++++ Task input ++++

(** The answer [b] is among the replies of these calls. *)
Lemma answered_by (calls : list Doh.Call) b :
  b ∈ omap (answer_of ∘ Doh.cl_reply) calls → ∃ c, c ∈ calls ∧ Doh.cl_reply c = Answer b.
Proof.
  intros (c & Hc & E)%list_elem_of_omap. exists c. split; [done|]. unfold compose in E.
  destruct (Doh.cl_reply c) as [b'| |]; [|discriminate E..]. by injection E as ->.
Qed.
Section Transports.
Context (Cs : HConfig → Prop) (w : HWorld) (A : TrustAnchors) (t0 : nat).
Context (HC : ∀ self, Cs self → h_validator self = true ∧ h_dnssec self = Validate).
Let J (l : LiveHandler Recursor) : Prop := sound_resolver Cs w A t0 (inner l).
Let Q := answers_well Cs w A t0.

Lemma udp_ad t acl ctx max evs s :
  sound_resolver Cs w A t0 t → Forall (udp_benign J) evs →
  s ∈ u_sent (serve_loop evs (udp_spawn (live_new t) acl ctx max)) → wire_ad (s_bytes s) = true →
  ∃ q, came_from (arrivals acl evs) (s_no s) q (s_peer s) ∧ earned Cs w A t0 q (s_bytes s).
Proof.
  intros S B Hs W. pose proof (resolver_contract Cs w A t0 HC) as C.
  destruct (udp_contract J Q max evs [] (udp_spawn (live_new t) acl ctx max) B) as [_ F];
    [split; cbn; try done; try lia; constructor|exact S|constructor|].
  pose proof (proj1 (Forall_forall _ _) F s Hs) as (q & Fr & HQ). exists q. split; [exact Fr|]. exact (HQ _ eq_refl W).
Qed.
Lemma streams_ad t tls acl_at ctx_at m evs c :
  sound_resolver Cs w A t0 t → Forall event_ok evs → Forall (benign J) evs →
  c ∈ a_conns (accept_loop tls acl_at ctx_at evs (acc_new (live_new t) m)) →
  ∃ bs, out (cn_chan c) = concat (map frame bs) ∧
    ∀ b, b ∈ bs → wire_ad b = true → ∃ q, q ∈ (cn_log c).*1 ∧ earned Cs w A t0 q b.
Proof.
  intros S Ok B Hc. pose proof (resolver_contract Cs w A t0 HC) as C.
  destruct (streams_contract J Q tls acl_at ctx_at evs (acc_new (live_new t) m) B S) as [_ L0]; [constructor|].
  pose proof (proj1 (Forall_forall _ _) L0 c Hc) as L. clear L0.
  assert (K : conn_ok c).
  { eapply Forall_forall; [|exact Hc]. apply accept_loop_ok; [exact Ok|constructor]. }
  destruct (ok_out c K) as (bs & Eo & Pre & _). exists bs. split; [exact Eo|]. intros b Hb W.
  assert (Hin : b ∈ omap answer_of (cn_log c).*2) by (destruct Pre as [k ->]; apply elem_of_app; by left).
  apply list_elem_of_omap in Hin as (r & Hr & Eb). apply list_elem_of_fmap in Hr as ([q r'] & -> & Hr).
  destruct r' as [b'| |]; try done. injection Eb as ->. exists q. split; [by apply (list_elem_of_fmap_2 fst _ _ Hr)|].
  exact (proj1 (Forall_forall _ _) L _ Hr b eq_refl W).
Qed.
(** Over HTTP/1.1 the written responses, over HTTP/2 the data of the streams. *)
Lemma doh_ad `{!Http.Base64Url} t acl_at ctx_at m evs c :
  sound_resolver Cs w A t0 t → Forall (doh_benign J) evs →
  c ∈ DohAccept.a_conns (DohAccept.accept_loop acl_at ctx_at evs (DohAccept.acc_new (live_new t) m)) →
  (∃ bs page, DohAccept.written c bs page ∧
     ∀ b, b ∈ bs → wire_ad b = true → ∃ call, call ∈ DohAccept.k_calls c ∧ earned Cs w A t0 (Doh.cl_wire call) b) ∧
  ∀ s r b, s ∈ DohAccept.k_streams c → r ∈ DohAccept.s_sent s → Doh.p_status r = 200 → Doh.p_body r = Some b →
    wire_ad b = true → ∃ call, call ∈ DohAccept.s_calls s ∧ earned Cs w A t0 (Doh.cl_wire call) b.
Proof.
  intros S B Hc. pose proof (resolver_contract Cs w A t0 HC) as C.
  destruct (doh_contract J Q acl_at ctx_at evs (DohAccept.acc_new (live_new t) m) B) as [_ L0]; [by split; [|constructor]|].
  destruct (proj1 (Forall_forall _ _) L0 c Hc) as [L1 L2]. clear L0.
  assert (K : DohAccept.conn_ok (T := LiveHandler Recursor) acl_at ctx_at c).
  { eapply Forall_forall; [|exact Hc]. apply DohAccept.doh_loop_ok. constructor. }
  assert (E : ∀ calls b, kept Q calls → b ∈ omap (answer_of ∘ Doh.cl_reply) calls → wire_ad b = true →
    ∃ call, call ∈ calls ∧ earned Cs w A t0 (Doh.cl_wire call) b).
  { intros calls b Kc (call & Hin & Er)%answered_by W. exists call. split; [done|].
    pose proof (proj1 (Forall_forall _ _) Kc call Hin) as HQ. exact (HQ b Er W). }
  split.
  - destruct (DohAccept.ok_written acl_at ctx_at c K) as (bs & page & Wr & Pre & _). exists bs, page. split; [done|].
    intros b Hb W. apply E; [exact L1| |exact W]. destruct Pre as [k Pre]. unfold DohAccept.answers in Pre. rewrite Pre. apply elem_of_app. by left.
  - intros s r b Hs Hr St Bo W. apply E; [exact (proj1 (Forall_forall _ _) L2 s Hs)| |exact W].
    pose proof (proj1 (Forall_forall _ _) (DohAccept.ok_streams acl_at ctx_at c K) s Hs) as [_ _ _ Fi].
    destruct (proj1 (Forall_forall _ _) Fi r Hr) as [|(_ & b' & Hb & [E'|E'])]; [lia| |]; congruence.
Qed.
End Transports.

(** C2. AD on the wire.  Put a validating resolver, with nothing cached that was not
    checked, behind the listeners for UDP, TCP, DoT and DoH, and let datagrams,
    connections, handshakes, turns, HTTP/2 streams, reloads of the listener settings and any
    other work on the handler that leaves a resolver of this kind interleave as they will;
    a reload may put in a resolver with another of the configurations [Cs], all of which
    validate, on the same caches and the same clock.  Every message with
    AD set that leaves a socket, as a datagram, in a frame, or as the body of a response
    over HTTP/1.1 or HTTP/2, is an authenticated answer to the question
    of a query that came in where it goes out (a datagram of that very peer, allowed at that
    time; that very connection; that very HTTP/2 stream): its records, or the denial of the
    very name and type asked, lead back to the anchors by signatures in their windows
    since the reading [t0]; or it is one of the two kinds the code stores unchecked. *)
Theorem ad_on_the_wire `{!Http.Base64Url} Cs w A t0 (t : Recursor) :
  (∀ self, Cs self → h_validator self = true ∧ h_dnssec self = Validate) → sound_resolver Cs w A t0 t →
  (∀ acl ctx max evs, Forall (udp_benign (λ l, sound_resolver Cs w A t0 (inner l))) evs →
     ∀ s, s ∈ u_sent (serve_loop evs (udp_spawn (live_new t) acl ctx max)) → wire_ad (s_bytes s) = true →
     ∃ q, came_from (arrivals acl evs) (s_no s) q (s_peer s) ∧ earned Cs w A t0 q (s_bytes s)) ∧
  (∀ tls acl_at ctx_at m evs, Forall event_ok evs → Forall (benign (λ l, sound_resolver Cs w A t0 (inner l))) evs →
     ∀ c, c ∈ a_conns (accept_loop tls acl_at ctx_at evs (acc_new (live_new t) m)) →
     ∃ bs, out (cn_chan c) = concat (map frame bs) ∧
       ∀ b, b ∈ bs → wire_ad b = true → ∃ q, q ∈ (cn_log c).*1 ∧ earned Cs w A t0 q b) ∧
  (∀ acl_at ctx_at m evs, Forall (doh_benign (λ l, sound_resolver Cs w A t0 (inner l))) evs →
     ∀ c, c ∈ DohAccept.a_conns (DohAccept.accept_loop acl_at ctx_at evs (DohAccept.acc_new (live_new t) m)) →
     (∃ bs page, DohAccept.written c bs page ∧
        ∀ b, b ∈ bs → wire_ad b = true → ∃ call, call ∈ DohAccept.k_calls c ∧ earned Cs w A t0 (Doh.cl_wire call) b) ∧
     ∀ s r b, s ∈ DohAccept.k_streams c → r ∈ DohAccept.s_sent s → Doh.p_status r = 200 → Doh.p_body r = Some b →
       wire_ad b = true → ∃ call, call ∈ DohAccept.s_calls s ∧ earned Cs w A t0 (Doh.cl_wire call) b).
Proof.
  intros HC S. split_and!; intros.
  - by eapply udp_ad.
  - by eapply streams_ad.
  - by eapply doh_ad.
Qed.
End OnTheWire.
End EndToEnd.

++++

> Work instructions: The expected answer is a copy of each line in the records that holds the word "Recursor".

> Solution below:
Let J (l : LiveHandler Recursor) : Prop := sound_resolver Cs w A t0 (inner l).
  assert (K : DohAccept.conn_ok (T := LiveHandler Recursor) acl_at ctx_at c).
Theorem ad_on_the_wire `{!Http.Base64Url} Cs w A t0 (t : Recursor) :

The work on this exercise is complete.